At the next stop a blonde haired Latina woman got on the train with her son, kid must be about 9 or 10 years old. They stood next to the girl with the face like a cherry tomato.

I remembered back to a book I read last year by a therapist who is also a Buddhist. The therapist told a story about a patient who objectified women like I was doing now. The patient tried to move past his lust and imagine what women’s lives were beyond his sexual fantasies. I am often conscious of trying to do this while I look on with admiration at a woman’s looks.

After a few stops a seat opened and the boy sat down. He wasn’t directly in front of his mother, who was still standing, but a seat away, still within reach. I got a better look at her now. She wasn’t nearly as pretty as the other woman but her figure was something else–full bossom, round hips and a zaftig bottom. I thought about my mother, who was a single parent raising 3 kids when I was that boy’s age. Mom was also full figured and beautiful though with a more European sense of style.

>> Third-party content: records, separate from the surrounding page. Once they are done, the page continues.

(** * Ai2Human: text analytics, comparison, humanizer routes and batch jobs

    A shallow embedding of the Python services of the repository
    (text_analytics_service.py, text_comparison_service.py,
    batch_processing_service.py, routes/humanizer.py, routes/analytics.py)
    and the properties of the specification that concern them.

    Conventions of the embedding.
    - A Python [str] is a list of Unicode code points ([N]).  The class
      [\s] and [str.strip] are those of CPython; the class [\w] and
      [str.lower] are exact on ASCII and, beyond it, read from a table
      ([UnicodeData]) in which every definition and theorem is parametric.
    - A Python [float] (and an [int] that flows into float arithmetic) is an
      exact rational ([Q]): the rounding errors of binary floating point are
      not modelled.  [round(x, n)] rounds half to even, as Python does on a
      value that is exactly representable; [math.sqrt] is a parameter
      ([FloatSqrt]).
    - A result dictionary is a [gmap] from keys to numbers or strings where
      the code looks keys up, a record where it does not; the job table is
      a [gmap] from batch identifiers to job records; a fixed lookup table
      is an association list.
    - The pseudo-random source, the clock, the remote services and the order
      in which the workers of a batch complete are explicit arguments of
      the functions that depend on them.
    - An exception is an explicit result ([None], or a message).  The
      outermost handlers of [analyze_text], [compare_texts] and
      [process_batch], which turn an unexpected exception into an error
      result, are not reached on the typed inputs of the embedding and are
      left out. *)

From Stdlib Require Import List ZArith NArith QArith Qround Qabs Qminmax Lia Lqa.
From Stdlib Require Import String Ascii Bool Permutation DecimalString.
From stdpp Require Import gmap strings sorting.
Import ListNotations.

(** ** Python numbers on the rational model *)

Module Py.

(** [min(a, b)] and [max(a, b)]: the first argument wins a tie. *)
Definition min (a b : Q) : Q := if Qlt_le_dec b a then b else a.
Definition max (a b : Q) : Q := if Qlt_le_dec a b then b else a.

(** Nearest integer, ties to the even neighbour. *)
Definition round_half_even (x : Q) : Z :=
  let f := Qfloor x in
  match Qcompare (x - inject_Z f) (1 # 2) with
  | Lt => f
  | Gt => (f + 1)%Z
  | Eq => if Z.even f then f else (f + 1)%Z
  end.

Definition pow10 (ndigits : nat) : Q := inject_Z (10 ^ Z.of_nat ndigits).

(** [round(x, ndigits)]. *)
Definition round (x : Q) (ndigits : nat) : Q :=
  inject_Z (round_half_even (x * pow10 ndigits)) / pow10 ndigits.

(** [abs(x)] on integers is [Z.abs]; [len] is [length]. *)
Definition len {A} (l : list A) : Q := inject_Z (Z.of_nat (length l)).

End Py.

(** ** Python strings *)

Abbreviation char := N (only parsing).
Abbreviation str := (list N) (only parsing).

(** An ASCII literal as a [str]. *)
Definition lit (s : string) : str :=
  map N_of_ascii (list_ascii_of_string s).

(** The parts of the Unicode character database that the code reaches through
    [str.lower] and the regular-expression class [\w] for code points outside
    ASCII.  The embedding is parametric in them: every theorem holds for any
    such table. *)
Class UnicodeData := {
  uni_isalnum : char -> bool;
  uni_lower : char -> list char
}.

(** The table that knows no letter outside ASCII, for running examples. *)
Definition ascii_data : UnicodeData :=
  {| uni_isalnum := fun _ => false; uni_lower := fun c => [c] |}.

Module Char.
Local Open Scope N_scope.

Definition space : char := 32.
Definition period : char := 46.
Definition comma : char := 44.
Definition bang : char := 33.
Definition question : char := 63.
Definition underscore : char := 95.
Definition em_dash : char := 8212.

Definition between (lo hi c : char) : bool := (lo <=? c) && (c <=? hi).

(** [str.isspace] of CPython, which is also the class [\s] of [re] on
    [str] patterns and what [str.strip()] removes. *)
Definition is_space (c : char) : bool :=
  between 9 13 c || between 28 32 c || (c =? 133) || (c =? 160)
  || (c =? 5760) || between 8192 8202 c || (c =? 8232) || (c =? 8233)
  || (c =? 8239) || (c =? 8287) || (c =? 12288).

Definition is_upper_ascii (c : char) : bool := between 65 90 c.

(** The class [\w]: alphanumeric or underscore. *)
Definition is_word `{UnicodeData} (c : char) : bool :=
  if c <? 128
  then between 48 57 c || between 65 90 c || between 97 122 c || (c =? 95)
  else uni_isalnum c.

Definition lower `{UnicodeData} (c : char) : list char :=
  if c <? 128 then [if is_upper_ascii c then c + 32 else c]
  else uni_lower c.

Definition is_em_dash (c : char) : bool := c =? em_dash.

(** [ [.!?] ] *)
Definition is_terminator (c : char) : bool :=
  (c =? period) || (c =? bang) || (c =? question).

(** The punctuation class of the analytics service: semicolon, colon,
    comma, hyphen, em-dash, round, square and curly brackets, and the
    double quote. *)
Definition is_punct (c : char) : bool :=
  (c =? 59) || (c =? 58) || (c =? 44) || (c =? 45) || (c =? em_dash)
  || (c =? 40) || (c =? 41) || (c =? 91) || (c =? 93) || (c =? 123)
  || (c =? 125) || (c =? 34).

(** The punctuation class of the comparison service: the same with the
    three sentence terminators added. *)
Definition is_punct_or_terminator (c : char) : bool :=
  is_terminator c || is_punct c.

Definition is_vowel (c : char) : bool :=
  existsb (N.eqb c) [97; 101; 105; 111; 117; 121].

End Char.

Module Str.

Then, I saw the boy reach over for her hands, trying to get her attention. I looked up and saw a tear rolling down the side of her face. The boy held her hand and said something but I couldn’t hear him because I had my headphones on. She looked away from him and up to the ceiling. I turned and looked at my shoes, not wanting to stare. For a moment, I thought about my mom and then myself as a kid.  I looked at the boy once more as I got up to leave the train at my stop. I wasn’t thinking about his mother’s tits and ass anymore.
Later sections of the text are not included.